*Task to carry out*. Go to the line holding "Forall packet_typed (trace s) /\" in the entries below and write out exactly every line down to and including the line holding "(** The invariant".

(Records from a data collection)
+ + + + +
(* ===== verification/Typing.v ===== *)
(** * The types of the reachable states

    The model keeps every machine integer as a [Z] and every message as
    a record of [Z]s and byte strings.  [state_typed] says that what a
    state holds fits the C++ and protobuf types of the fields it
    models, and that every packet of the trace has the shape
    [TraceShape] describes; the theorem shows that the constructor
    establishes it and every handler keeps it. *)

From Stdlib Require Import ZArith List Ascii String Lia.
From stdpp Require Import base option list gmap.
From S2P Require Import Prelude CxxString FlatSet TraceProto ProcFs StatusParse.
From S2P Require Import ProcessStats PacketCursor Handlers Polling TraceShape.

#[local] Open Scope Z_scope.

Section Typed.
Context {SetT : Type} `{IntSet SetT}.

(** The tick counter is a [uint32] below the time to live. *)
Definition ticks_typed (k : Knobs) : Prop := is_u32 (k_ticks k) /\ ticks_wf k.

(** A well-typed state: every packet of the trace is well typed
    ([packet_typed]: a timestamp and one closed message, with typed
    stats entries), every process entry of the trace is well typed
    ([process_typed]), the settings are those a constructor can produce
    (32-bit, with a period of at least 100 ms when polling), and the tick
    counter is a [uint32] that stays below the time to live. *)
Definition state_typed (s : State SetT) : Prop :=
  Forall packet_typed (trace s) /\
  Forall process_typed (trace_processes (trace s)) /\
  settings_wf (settings s) /\ ticks_typed (knobs s).

(** * Lemmas *)

Lemma tick_cache_u32 ticks ttl : is_u32 (fst (tick_cache ticks ttl)).
Proof.
  unfold tick_cache. destruct (_ =? _); cbn [fst]; [unfold is_u32; lia|].
  apply wrap_u32_range.
Qed.

Lemma next_knobs_ticks_typed e (ev : Event SetT) k :
  settings_wf (k_settings k) -> ticks_typed k -> ticks_typed (next_knobs e ev k).
Proof.
  intros Hs [Hu Hw]. split; [|apply next_knobs_ticks_wf; assumption].
  destruct ev; cbn [next_knobs k_ticks]; try exact Hu.
  - destruct (negb _); exact Hu.
  - apply tick_cache_u32.
  - unfold is_u32. lia.
Qed.

(** The invariant of the reachable states behind the theorems on
    them: no packet is open, the entries are well typed, the settings
    are the constructor's and the tick counter is in range. *)
Lemma reachable_inv cfg s :
  cfg_wf cfg -> reachable cfg s ->
  idle_at (fun l (_ : SetT) => Forall process_typed l) (knobs s) s /\
  settings s = make_settings cfg /\ ticks_typed (knobs s).
Proof.
  intros Hcfg.
  apply (reachable_idle (fun l _ => Forall process_typed l) ticks_typed); auto.
  - split; [unfold is_u32; cbn; lia|split; [cbn; lia|]].
    intros Hp. change (0 < process_stats_cache_ttl_ticks_ (make_settings cfg)).
    change (poll_period_ms_ (make_settings cfg) <> 0) in Hp.
    destruct (settings_wf_make cfg Hcfg) as [[Hp' _]|[_ Ht]]; [contradiction|lia].
  - intros e ev k Hk. apply next_knobs_ticks_typed. rewrite Hk. apply settings_wf_make, Hcfg.
Qed.

(** * Theorems *)

(** C7. Every reachable state is well typed: in every state reachable
    from the constructed one by handler calls that return, whatever
    /proc held at each call, every packet of the trace has a [uint64]
    timestamp and exactly one message, a process tree or process
    stats, with its collection end timestamp set; every counter of a
    stats entry is a [uint32], every [oom_score_adj] an [int32] and
    every path of a descriptor has at most 256 bytes; every process
    entry has a positive 32-bit [pid], 32-bit [ppid] and [uid],
    namespace ids that are 32-bit and not 0, and [cmdline] entries
    without NUL; the period is 0 or between 100 and 2^32 - 1, and the
    tick counter is a [uint32] below the time to live when polling is
    on. *)
Theorem reachable_typed cfg s :
  cfg_wf cfg -> reachable cfg s -> state_typed s.
Proof.
  intros Hcfg Hr. destruct (reachable_inv cfg s Hcfg Hr) as (Hi & Hs & Ht).
  unfold state_typed. rewrite <- (idle_emitted _ _ _ Hi). destruct Hi as (_ & Hd & _).
  split; [apply (reachable_shaped cfg s Hr)|]. split; [exact Hd|].
  split; [rewrite Hs; apply settings_wf_make, Hcfg|exact Ht].
Qed.

End Typed.
(** C25. The sorts order the buffer: [Sort] and [StableSort] return
    the rows of the buffer, each as often as before, in non-decreasing
    order of value, and both give the same sequence of values;
    [StableSort] is stable: for every value, the rows that hold it come
    out in the order they went in. *)
Theorem Sort_StableSort_correct st rows :
  Sort st rows ≡ₚ rows /\ Sorted Z.le (projection st (Sort st rows)) /\
  StableSort st rows ≡ₚ rows /\ Sorted Z.le (projection st (StableSort st rows)) /\
  projection st (Sort st rows) = projection st (StableSort st rows) /\
  forall v, rows_with st v (StableSort st rows) = rows_with st v rows.
Proof.
  destruct (Sort_sorted st rows) as [Hp Hs].
  destruct (StableSort_sorted st rows) as [Hp' Hs'].
  repeat (split; [assumption|]). split; [|intros v; apply StableSort_rows_with].
  apply (Sorted_unique Z.le); [exact Hs|exact Hs'|].
  unfold projection. apply Permutation_map. rewrite Hp, Hp'. reflexivity.
Qed.


(** The size and the values fit their type: on a column that
    passes the check [setid_ok], [size] is the number of rows (the cast
    to 32 bits loses nothing), every value lies between 0 and its
    position, hence below 2^32, and the values are non-decreasing. *)
Theorem size_value_bounds st :
  setid_ok st = true ->
  size st = Z.of_nat (length (values_ st)) /\ 0 <= size st < 2 ^ 32 /\
  (forall i, 0 <= value_at st i <= Z.min (Z.of_nat i) UINT32_MAX) /\
  (forall i j, (i <= j < length (values_ st))%nat -> value_at st i <= value_at st j).
Proof.
  intros Hv%setid_ok_valid. rewrite size_valid by exact Hv.
  split; [reflexivity|]. split; [destruct Hv; lia|]. split; [|apply Hv].
  intros i. pose proof (valid_value_range st i Hv). pose proof (valid_value_le st i Hv).
  unfold UINT32_MAX. lia.
Qed.

(** ** Clients of the contract *)

Section Client.
Context {T : Type} `{Storage T}.


End Client.
(** * style-assets: registries, validation and bundling

    A shallow embedding of the services of the style-assets server
    (services/font_service.py, services/color_scheme_service.py,
    services/template_service.py, services/asset_manager.py) together with
    the properties its specification states about them.

    Conventions of the embedding.
    - A Python [str] is a [string] of 7-bit ASCII characters; on these
      [Str.lower] is [str.lower], [Str.replace] is [str.replace] with
      one-character arguments, and [\d] and [\s] are the ASCII digits and
      white space.  What [str.lower] does beyond ASCII is in [Unicode], for
      texts of code points.
    - A Python [dict] used as a keyed store is a [gmap string _]; where
      the code lists its keys, the model gives their set.  A colors dict is
      a list of pairs in insertion order.  A JSON object with optional keys
      is a record of [option] fields ([None] = key absent), the values
      having the type the code expects.
    - The clock ([datetime.now().isoformat()]) is an explicit argument
      [now], read once for each call.
    - The disk is read through a finite map from paths to file entries,
      given to each call that reads it; a call that writes files returns
      their paths.  [create_scheme] and [get_font_path] are the calls on a
      disk that takes every write; [create_scheme_on] and
      [get_font_path_on] are the same calls on a disk that can refuse one,
      where [open] raises.
    - A service method is a function from the registry it finds to the
      registry it leaves and the value it returns. *)

From stdpp Require Import base strings list gmap.
From Stdlib Require Import Ascii NArith QArith.

Close Scope Q_scope.

(** ** Strings *)

Module Str.

Definition is_upper (c : ascii) : bool :=
  let n := N_of_ascii c in ((65 <=? n) && (n <=? 90))%N.

(** [str.lower] on one ASCII character; a character from 128 on is left as
    it is (see [Unicode] for names beyond ASCII). *)
Definition lower_char (c : ascii) : ascii :=
  if is_upper c then ascii_of_N (N_of_ascii c + 32) else c.

Fixpoint map (f : ascii → ascii) (s : string) : string :=
  match s with
  | EmptyString => EmptyString
  | String c s' => String (f c) (map f s')
  end.
(** *** Verifying with a lattice pair *)

(** C10. On a pair of the lattice scheme, [verify] never throws: it
    returns what [mldsaVerify] returns on the message, the raw signature
    and the raw signer public key (no address transform, no
    [signatureVerify]), and false when [mldsaVerify] throws; so also for a
    signature whose length [signatureVerify] rejects with the length
    error. *)
Theorem mldsa_verify_never_throws s message signature signerPublic :
  type s = mldsa →
  verify message signature signerPublic s =
    Ok (match Verify.mldsaVerify message (Verify.u8aToU8a signature)
                                 (Verify.u8aToU8a signerPublic) with
        | Ok b => b
        | Throw _ => false
        end)
  ∧ (∀ e, Verify.mldsaVerify message (Verify.u8aToU8a signature)
                             (Verify.u8aToU8a signerPublic) = Throw e →
          verify message signature signerPublic s = Ok false)
  ∧ (length (Verify.u8aToU8a signature) ∉ Verify.validLengths →
     ∀ addressOrPublicKey,
       is_Ok (Verify.signatureVerify message signature addressOrPublicKey).2 = false
       ∧ is_Ok (verify message signature signerPublic s) = true).
Proof.
  intros Ht. unfold verify. rewrite (bool_decide_true (type s = mldsa)) by done.
  split_and!.
  - by destruct (Verify.mldsaVerify _ _ _).
  - by intros e ->.
  - intros Hlen addressOrPublicKey.
    rewrite signatureVerify_bad_length by done.
    by destruct (Verify.mldsaVerify _ _ _).
Qed.

End PairFacts.

(** ** The theorems on sample inputs, and where the stated behaviour fails *)

Section Evaluation.
Import Verify Sample.

Lemma signatureVerify_prefixed_tries_by_length_witness :
  signatureVerify (P := rejecting) (Str "test") (Bytes (sig x03 4628)) (Bytes key32)
    = twoPass (P := rejecting) (stripped (sig x03 4628) [mldsa]) (utf8 "test") key32
  ∧ signatureVerify (P := rejecting) (Str "test") (Bytes (sig x02 66)) (Bytes key32)
    = twoPass (P := rejecting) (stripped (sig x02 66) [ecdsa; ethereum]) (utf8 "test") key32
  ∧ signatureVerify (P := rejecting) (Str "test") (Bytes (sig x01 65)) (Bytes key32)
    = twoPass (P := rejecting)
        (stripped (sig x01 65) [ed25519; mldsa; sr25519]
           ++ unstripped (sig x01 65) [ecdsa; ethereum])
        (utf8 "test") key32.
Proof.
  split_and!.
  - apply (signatureVerify_prefixed_tries_by_length (P := rejecting)
             (Str "test") (Bytes (sig x03 4628)) (Bytes key32) key32 eq_refl);
      vm_compute; reflexivity.
  - apply (signatureVerify_prefixed_tries_by_length (P := rejecting)
             (Str "test") (Bytes (sig x02 66)) (Bytes key32) key32 eq_refl);
      [compute_done | reflexivity].
  - apply (signatureVerify_prefixed_tries_by_length (P := rejecting)
             (Str "test") (Bytes (sig x01 65)) (Bytes key32) key32 eq_refl);
      [compute_done | reflexivity].
Defined.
+ + + + +
*Answer box*.
  Forall packet_typed (trace s) /\
  Forall process_typed (trace_processes (trace s)) /\
  settings_wf (settings s) /\ ticks_typed (knobs s).

(** * Lemmas *)

Lemma tick_cache_u32 ticks ttl : is_u32 (fst (tick_cache ticks ttl)).
Proof.
  unfold tick_cache. destruct (_ =? _); cbn [fst]; [unfold is_u32; lia|].
  apply wrap_u32_range.
Qed.

Lemma next_knobs_ticks_typed e (ev : Event SetT) k :
  settings_wf (k_settings k) -> ticks_typed k -> ticks_typed (next_knobs e ev k).
Proof.
  intros Hs [Hu Hw]. split; [|apply next_knobs_ticks_wf; assumption].
  destruct ev; cbn [next_knobs k_ticks]; try exact Hu.
  - destruct (negb _); exact Hu.
  - apply tick_cache_u32.
  - unfold is_u32. lia.
Qed.

(** The invariant of the reachable states behind the theorems on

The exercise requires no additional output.